X is a random variable tracking our sex patterns.  In this case, X can take on the values of X = Sex and X = NoSex.  Y is a random variable tracking weather in London during the day.  In our case Y = Cloudy or Y = Sunny.

It should be obvious that P(X=Sex) or P(X=NoSex) = P(Y=Cloudy) or P(Y=Sunny) = 1.  The probability of the whole sample space is 1 in both cases (you either have sex or not or it is either sunny or cloudy).  So P(X=Sex) + P(X=NoSex) = ⅔ + ⅓ = 1. By the same token P(Y=Cloudy) + P(Y=Sunny) = ⅘ + ⅕ = 1.

In this analysis, we assume that the sex is independent of the weather, an elusive assumptions and the one that should not be confused with correlation.  I will try to make the differences clear when I discuss conditional independence.  OK, here is the punch line.  When we say joint probability distribution, we mean the probability of the combination of the events in question.   For finite and discrete random variables such as the ones we are talking about, we can summarize the joint distribution using a table.

Sum = 1

P(X=Sex) = 2/3

P(X=NoSex) = 1/3

P(Y=Sunny) = 1/5

P(X=Sex,Y=Sunny) = 2/15 P(X=NoSex,Y=Sunny) = 1/15

P(Y=Cloudy) = 4/5

P(X=Sex,Y=Cloudy) = 8/15 P(X=NoSex,Y=Cloudy) = 4/15

In the above table when I write P(X=Sex, Y=Sunny) I mean the probability of both sex AND cloudy weather. (Do not confuse this with a notation P(X | Y), which means that we are only interested in Sex given a particular Weather outcome had already occurred.)  This is why it is called joint probability. The probabilities listed in the margins of the table, are called … marginal.  Each value in the cells is the product of two marginals. For instance the probability of having sex while it is sunny is ⅔ * ⅕ = 2/15. The cool thing is that if you observe only the joint probabilities you can easily calculate the marginals by summing across rows or columns (the reverse does not work – you can’t get joints from marginals, but you can get them from a good dealer in the Bronx.)

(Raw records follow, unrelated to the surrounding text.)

(** X2. [total_cells] and the bounds of [population]: in every state a
    model constructed with [live_state > 1] and dimensions that are not
    negative reaches through permitted operations, [total_cells] is
    [num_rows * num_cols], the constructor's [live_state] is still the
    model's, and [0 <= population <= total_cells]. *)
Theorem population_bounds rows cols live w t m :
  1 < live → 0 ≤ rows → 0 ≤ cols →
  reachable (init rows cols live w t) m →
  total_cells m = num_rows m * num_cols m
  ∧ live_state m = live
  ∧ 0 ≤ population m ≤ total_cells m.
Proof.
  intros Hlive ?? Hreach.
  assert (total_cells m = num_rows m * num_cols m ∧ live_state m = live)
    as [Htot Hls].
  { induction Hreach as [|m o m' Hreach IH Hp Hrun]; [done|].
    destruct IH as [IH1 IH2].
    destruct (exec_fields _ _ _ Hrun) as [-> Hf]. split; [|done].
    destruct o; lia. }
  split_and!; [done..| |].
  - destruct (reachable_consistent _ _
                (init_consistent rows cols live w t Hlive) Hreach)
      as [_ _ -> _].
    apply live_cells_nonneg.
  - destruct (reachable_consistent _ _
                (init_consistent rows cols live w t Hlive) Hreach)
      as [_ _ -> _].
    destruct (reachable_shape _ _ (init_shape rows cols live w t H H0) Hreach)
      as (? & ? & Hd).
    rewrite Htot. pose proof (live_cells_le (live_state m) _ _ _ Hd). lia.
Qed.

Lemma population_bounds_witness :
  let m := mkModel 2 3 4 false true [[4; 4; 0]; [4; 3; 4]] 4 6 in
  total_cells m = num_rows m * num_cols m
  ∧ live_state m = 4
  ∧ 0 ≤ population m ≤ total_cells m.
Proof.
  apply (population_bounds 3 3 4 false true); [lia..|].
  apply (reach_op _ (mkModel 3 3 4 false true
                       [[4; 4; 0]; [4; 3; 4]; [0; 4; 3]] 5 9)
           (AdjustGridSize 2 3)).
  - apply (reach_op _ (mkModel 3 3 4 false true
                         [[4; 4; 0]; [4; 4; 0]; [0; 0; 4]] 5 9) Step).
    + apply (reach_op _ (init 3 3 4 false true)
               (SetCellsState [(0, 0); (0, 1); (1, 0); (1, 1); (2, 2)] true)).
      * apply reach_init.
      * simpl. repeat constructor; simpl; lia.
      * reflexivity.
    + exact I.
    + reflexivity.
  - simpl. lia.
  - reflexivity.
Defined.

(** *** [clear] and the constructor *)

(** X3. [clear] gives the grid of the constructor: on a model whose nested
    list is [num_rows] rows of [num_cols] cells it returns, the grid is
    the one [Model(num_rows, num_cols, ...)] builds, [population] is [0]
    and the other fields are kept; with [total_cells = num_rows * num_cols]
    the state is the freshly constructed one. *)
Theorem clear_is_init m :
  shape_ok m →
  clear m = Some (with_cells m (dead_grid (num_rows m) (num_cols m)) 0)
  ∧ (total_cells m = num_rows m * num_cols m →
     clear m = Some (init (num_rows m) (num_cols m) (live_state m)
                          (wrap m) (trace m))).
Proof.
  intros Hm.
  assert (clear m = Some (with_cells m (dead_grid (num_rows m) (num_cols m)) 0))
    as Hclear.
  { destruct (clear_total m Hm) as (m' & Hrun & _). rewrite Hrun.
    destruct (clear_Some _ _ Hrun) as (cs & -> & Hd & Hin & Hout).
    do 2 f_equal. destruct Hm as (? & ? & Hshape).
    apply grid_ext_get2.
    { by rewrite Hd, Hshape, dims_dead_grid. }
    intros r c ??.
    destruct (decide (r < num_rows m ∧ c < num_cols m)) as [?|Hno].
    - rewrite Hin, get2_dead_grid by lia. done.
    - rewrite Hout by done.
      rewrite (shape_get2_None _ _ _ r c Hshape),
        (shape_get2_None _ _ _ r c (dims_dead_grid _ _)); [done|lia..]. }
  split; [done|]. intros Htot. rewrite Hclear. unfold with_cells, init.
  by rewrite Htot.
Qed.

Lemma clear_is_init_witness :
  clear sample
  = Some (with_cells sample
            (dead_grid (num_rows sample) (num_cols sample)) 0)
  ∧ (total_cells sample = num_rows sample * num_cols sample →
     clear sample
     = Some (init (num_rows sample) (num_cols sample) (live_state sample)
                  (wrap sample) (trace sample))).
Proof. apply (clear_is_init sample). apply sample_shape. Defined.

(** *** [randomize] and the random source *)

Lemma heads_S bits k : heads bits (S k) = heads bits k + Z.b2z (bits k).
Proof. unfold heads. rewrite seq_S, sumZ_app. simpl. lia. Qed.

(** X4. [randomize] draws one bit per cell in row-major order: on a model
    whose nested list is [num_rows] rows of [num_cols] cells it returns,
    the cell [(row, col)] holds [live_state] when the draw number
    [row * num_cols + col] is [1] and [0] otherwise, whatever it held
    before, and [population] is the number of [1]s among the first
    [num_rows * num_cols] draws. *)
Theorem randomize_bits bits m :
  shape_ok m →
  ∃ m', randomize bits m = Some m'
    ∧ (∀ row col, 0 ≤ row < num_rows m → 0 ≤ col < num_cols m →
         get2 (cell_states m') row col
         = Some (if bits (Z.to_nat (row * num_cols m + col))
                 then live_state m else 0))
    ∧ population m' = heads bits (Z.to_nat (num_rows m * num_cols m)).
Proof.
  intros Hm. destruct (randomize_total bits m Hm) as (m' & Hrun & _).
  exists m'. split; [done|]. destruct Hm as (? & ? & _).
  unfold randomize in Hrun.
  destruct (for_cells _ _ _ _) as [[[cs pop] k]|] eqn:Hloop; simplify_eq/=.
  pose (I := λ (r c : Z) (s : grid * Z * nat),
    Z.of_nat s.2 = r * num_cols m + c
    ∧ s.1.2 = heads bits s.2
    ∧ ∀ r1 c1, 0 ≤ r1 < num_rows m → 0 ≤ c1 < num_cols m →
        before r c r1 c1 →
        get2 s.1.1 r1 c1
        = Some (if bits (Z.to_nat (r1 * num_cols m + c1))
                then live_state m else 0)).
  assert (I (Z.max 0 (num_rows m)) 0 (cs, pop, k)) as (Hk & Hpop & Hcells).
  { eapply (for_cells_rule I); [| | |exact Hloop].
    - split_and!; simpl; [lia|done|]. unfold before. lia.
    - intros r c [[cs1 pop1] k1] [[cs2 pop2] k2] ?? (Hk1 & Hp1 & Hc1) Hbody.
      simpl in *.
      assert (∃ v, set2 cs1 r c v = Some cs2
                   ∧ v = (if bits k1 then live_state m else 0)
                   ∧ pop2 = pop1 + Z.b2z (bits k1) ∧ k2 = S k1)
        as (v & Hset & Hv & -> & ->).
      { destruct (bits k1); simpl in Hbody;
          destruct (set2 cs1 r c _) as [cs'|] eqn:Hset; simplify_eq/=;
          eexists; split_and!; try done; lia. }
      split_and!; simpl; [lia|by rewrite heads_S, Hp1|].
      intros r1 c1 ?? Hb.
      rewrite (get2_set2 _ _ _ _ _ r1 c1 Hset) by lia.
      case_decide as Heq.
      + destruct Heq as [-> ->]. rewrite Hv.
        by replace (Z.to_nat (r * num_cols m + c)) with k1 by lia.
      + apply Hc1; [done..|]. unfold before in *. lia.
    - intros r [[cs1 pop1] k1] ? (Hk1 & Hp1 & Hc1). simpl in *.
      split_and!; simpl; [lia|done|].
      intros r1 c1 ?? Hb. apply Hc1; [done..|]. unfold before in *. lia. }
  simpl in *. split.
  - intros row col ??. apply Hcells; [done..|]. unfold before. lia.
  - rewrite Hpop. f_equal. lia.
Qed.

Lemma randomize_bits_witness :
  ∃ m', randomize Nat.even sample = Some m'
    ∧ (∀ row col, 0 ≤ row < num_rows sample → 0 ≤ col < num_cols sample →
         get2 (cell_states m') row col
         = Some (if Nat.even (Z.to_nat (row * num_cols sample + col))
                 then live_state sample else 0))
    ∧ population m'
      = heads Nat.even (Z.to_nat (num_rows sample * num_cols sample)).
Proof. apply (randomize_bits Nat.even sample). apply sample_shape. Defined.

(** *** The trace does not influence which cells live *)

Lemma live_neighbor_count_same m1 m2 r c :
  num_rows m1 = num_rows m2 → num_cols m1 = num_cols m2 →
  wrap m1 = wrap m2 → 0 < num_rows m1 → 0 < num_cols m1 →
  same_live m1 m2 →
  live_neighbor_count m1 r c = live_neighbor_count m2 r c.
Proof.
  intros Hr Hc Hw ?? Hsame. unfold live_neighbor_count.
  apply sumZ_ext. intros d _. f_equal. unfold neighbor_counts.
  rewrite <- Hr, <- Hc, <- Hw.
  destruct (resolve _ _ (r + d.1)) as [nr|] eqn:Hnr; [|done].
  destruct (resolve _ _ (c + d.2)) as [nc|] eqn:Hnc; [|done].
  apply resolve_bounds in Hnr; [|done]. apply resolve_bounds in Hnc; [|done].
  apply bool_decide_ext. by apply Hsame.
Qed.

Lemma alive_next_same live1 live2 u1 u2 n :
  0 ≤ u1 ≤ live1 → 0 ≤ u2 ≤ live2 → (u1 = live1 ↔ u2 = live2) →
  alive_next live1 u1 n = alive_next live2 u2 n.
Proof.
  intros ?? Hlive. unfold alive_next.
  rewrite (bool_decide_ext _ _ Hlive).
  assert (u1 < live1 ↔ u2 < live2) as Hlt by lia.
  by rewrite (bool_decide_ext _ _ Hlt).
Qed.

Lemma is_live_iff live1 live2 v1 v2 :
  is_live live1 v1 = is_live live2 v2 ↔ (v1 = live1 ↔ v2 = live2).
Proof. unfold is_live. do 2 case_bool_decide; simpl; naive_solver. Qed.

Lemma step_same_live m1 m2 m1' m2' :
  1 < live_state m1 → 1 < live_state m2 →
  cells_in_range m1 → cells_in_range m2 → shape_ok m1 → shape_ok m2 →
  num_rows m1 = num_rows m2 → num_cols m1 = num_cols m2 →
  wrap m1 = wrap m2 → same_live m1 m2 →
  step m1 = Some m1' → step m2 = Some m2' →
  ∀ r c, 0 ≤ r < num_rows m1 → 0 ≤ c < num_cols m1 →
    ∃ v1 v2, get2 (cell_states m1') r c = Some v1
             ∧ get2 (cell_states m2') r c = Some v2
             ∧ is_live (live_state m1) v1 = is_live (live_state m2) v2.
Proof.
  intros Hl1 Hl2 Hrg1 Hrg2 Hs1 Hs2 Hr Hc Hw Hsame Hrun1 Hrun2 r c ??.
  pose proof Hrun1 as (cs1 & pop1 & -> & _ & Hc1)%step_Some.
  pose proof Hrun2 as (cs2 & pop2 & -> & _ & Hc2)%step_Some.
  simpl in *.
  destruct (Hc1 r c) as (u1 & n1 & Hu1 & Hn1 & ->); [done..|].
  destruct (Hc2 r c) as (u2 & n2 & Hu2 & Hn2 & ->); [lia..|].
  rewrite count_live_neighbors_spec in Hn1 by (done || lia).
  rewrite count_live_neighbors_spec in Hn2 by (done || lia).
  rewrite <- (live_neighbor_count_same m1 m2) in Hn2 by (done || lia).
  simplify_eq. eexists _, _. split_and!; [done..|].
  pose proof (proj1 (Forall_get2 _ _) Hrg1 r c u1) as Hb1.
  pose proof (proj1 (Forall_get2 _ _) Hrg2 r c u2) as Hb2.
  simpl in Hb1, Hb2.
  specialize (Hb1 ltac:(lia) ltac:(lia) Hu1).
  specialize (Hb2 ltac:(lia) ltac:(lia) Hu2).
  rewrite !next_state_live by done. f_equal.
  apply alive_next_same; [done..|].
  specialize (Hsame r c ltac:(done) ltac:(done)).
  rewrite Hu1, Hu2 in Hsame. naive_solver.
Qed.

So, if I observe you, the celebrity in question, for 150 days having sex during 20 sunny days and 80 cloudy days (you were not having sex during the other 50 days, sorry), I may conclude that the marginal probability of you having sex in London is 2/15 + 8/15 = 10/15 = ⅔ = P(X=Sex) = P(X=Sex,Y=Sunny)+ P(X=Sex,Y=Cloudy), which is in fact consistent with our assumptions.  This can be formalized as follows:

P(X) = \sum_{Y}^{} P(X,Y)

This rule is quite general (it is called the sum rule of probabilities) and it says that for any joint distribution X,Y to get back the probability of X we have to sum across all possible values of Y.

Try summing across other rows columns and you will see that results are consistent there as well.